Work to be completed.
Set down exactly, from the records below, the line with "Some (VDict results)." through the line with "save_to_file env (VDict", and nothing else.

Source data.

(** The results a run ends with are values Python can hold. *)
Lemma results_wf (args : Args.t) (env : Env.t) (snap : dict) :
  wf_env env = true ->
  snapshot args env = Ok snap ->
  wf_value (VDict (with_timestamp args env snap)) = true.
Proof.
  intros Henv Hs. cbn [wf_value]. apply andb_true_iff. split.
  - fold (dict_keys (with_timestamp args env snap)).
    rewrite (with_timestamp_keys _ _ _ Hs).
    unfold sections. cbn [filter].
    destruct (selected args "system"), (selected args "cpu"),
      (selected args "memory"), (selected args "disk"),
      (selected args "network"), (selected args "processes"),
      (Args.json args); reflexivity.
  - unfold with_timestamp. rewrite forallb_app. apply andb_true_iff. split.
    + apply forallb_forall. intros [key v] Hkv.
      destruct (snapshot_In _ _ _ _ _ Hs Hkv) as (_ & _ & Hv).
      simpl. eapply section_result_wf; eassumption.
    + now destruct (Args.json args).
Qed.

(** Whenever a run emits JSON (with [--json], or into an output file),
    the text it prints or writes is read back as the snapshot the run
    ends with. *)
Lemma main_json_round_trip (args : Args.t) (env : Env.t)
  (out : list effect) (results : dict) :
  Args.json args = true \/ (exists c f, Args.output args = Some (String c f)) ->
  wf_env env = true ->
  main args env = (out, Ok results) ->
  exists text,
    (out = [Print text]
     \/ exists filename,
          out = [WriteFile filename text; Print ("Information saved to " ++ filename)])
    /\ json_loads text = Some (VDict results).
Proof.
  intros Hj Henv Hmain.
  destruct (main_ok _ _ _ _ Hmain) as (snap & Hs & -> & -> & _).
  exists (json_dumps 4 (VDict (with_timestamp args env snap))). split.
  - unfold main_effects.
    destruct (Args.output args) as [[| c f] |]; eauto;
      destruct Hj as [-> | (c' & f' & H)]; try discriminate; eauto.
  - apply json_loads_dumps. now apply results_wf.
Qed.

(** C5.  For every snapshot (a dictionary whose keys are distinct at
    every level and whose floats are finite), the JSON text the run
    prints for it, [json.dumps(results, indent=4)], and the text
    [save_to_file] writes for it into a file it can open are read back
    by [json.loads] as that very snapshot. *)
Theorem json_output_round_trip (results : dict) (env : Env.t) (filename : string) :
  wf_value (VDict results) = true ->
  json_loads (json_dumps 4 (VDict results)) = Some (VDict results)
  /\ (Env.open_w env filename = Ok tt ->
      exists text,
        save_to_file env (VDict results) filename
        = ([WriteFile filename text; Print ("Information saved to " ++ filename)], Ok tt)
        /\ json_loads text = Some (VDict results)).
Proof.
  intros Hwf. split.
  - now apply json_loads_dumps.
  - intros Ho. exists (json_dumps 4 (VDict results)).
    unfold save_to_file. rewrite Ho. split; [reflexivity |].
    now apply json_loads_dumps.
Qed.

Lemma json_output_round_trip_witness :
  json_loads (json_dumps 4 (VDict sample_results)) = Some (VDict sample_results)
  /\ exists text,
       save_to_file sample_env (VDict sample_results) "snapshot.json"
       = ([WriteFile "snapshot.json" text;
           Print ("Information saved to " ++ "snapshot.json")], Ok tt)
       /\ json_loads text = Some (VDict sample_results).
Proof.
  destruct (json_output_round_trip sample_results sample_env "snapshot.json")
    as [Hprint Hfile].
  - vm_compute. reflexivity.
  - split; [exact Hprint | apply Hfile; reflexivity].
Defined.

(** ** Runs on the sample machine *)

(** The empty CD drive is left out of the disk section. *)
Example get_disk_info_sample :
  map (dict_get "device")
      (flat_map (fun v => match v with VDict d => [d] | _ => [] end)
                (get_disk_info sample_env))
  = [Some (VStr "/dev/sda1"); Some (VStr "/dev/sdb1")].
Proof. vm_compute. reflexivity. Qed.

(** The two processes that use most memory, largest first. *)
Example get_process_info_sample :
  get_process_info sample_procs "memory" 2 = Ok [proc_python; proc_sshd].
Proof. vm_compute. reflexivity. Qed.

(** [-p -c] and [-c -p] give the same keys, in the order of [main]. *)
Example run_flag_order :
  option_map (fun r => match snd r with Ok results => dict_keys results | Raise _ => [] end)
             (run [OptProcesses; OptCpu] sample_env)
  = Some ["cpu"; "processes"; "timestamp"]
  /\ option_map (fun r => match snd r with Ok results => dict_keys results | Raise _ => [] end)
                (run [OptCpu; OptProcesses] sample_env)
     = Some ["cpu"; "processes"; "timestamp"].
Proof. split; vm_compute; reflexivity. Qed.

Task output.
    /\ json_loads text = Some (VDict results).
Proof.
  intros Hj Henv Hmain.
  destruct (main_ok _ _ _ _ Hmain) as (snap & Hs & -> & -> & _).
  exists (json_dumps 4 (VDict (with_timestamp args env snap))). split.
  - unfold main_effects.
    destruct (Args.output args) as [[| c f] |]; eauto;
      destruct Hj as [-> | (c' & f' & H)]; try discriminate; eauto.
  - apply json_loads_dumps. now apply results_wf.
Qed.

(** C5.  For every snapshot (a dictionary whose keys are distinct at
    every level and whose floats are finite), the JSON text the run
    prints for it, [json.dumps(results, indent=4)], and the text
    [save_to_file] writes for it into a file it can open are read back
    by [json.loads] as that very snapshot. *)
Theorem json_output_round_trip (results : dict) (env : Env.t) (filename : string) :
  wf_value (VDict results) = true ->
  json_loads (json_dumps 4 (VDict results)) = Some (VDict results)
  /\ (Env.open_w env filename = Ok tt ->
      exists text,
        save_to_file env (VDict results) filename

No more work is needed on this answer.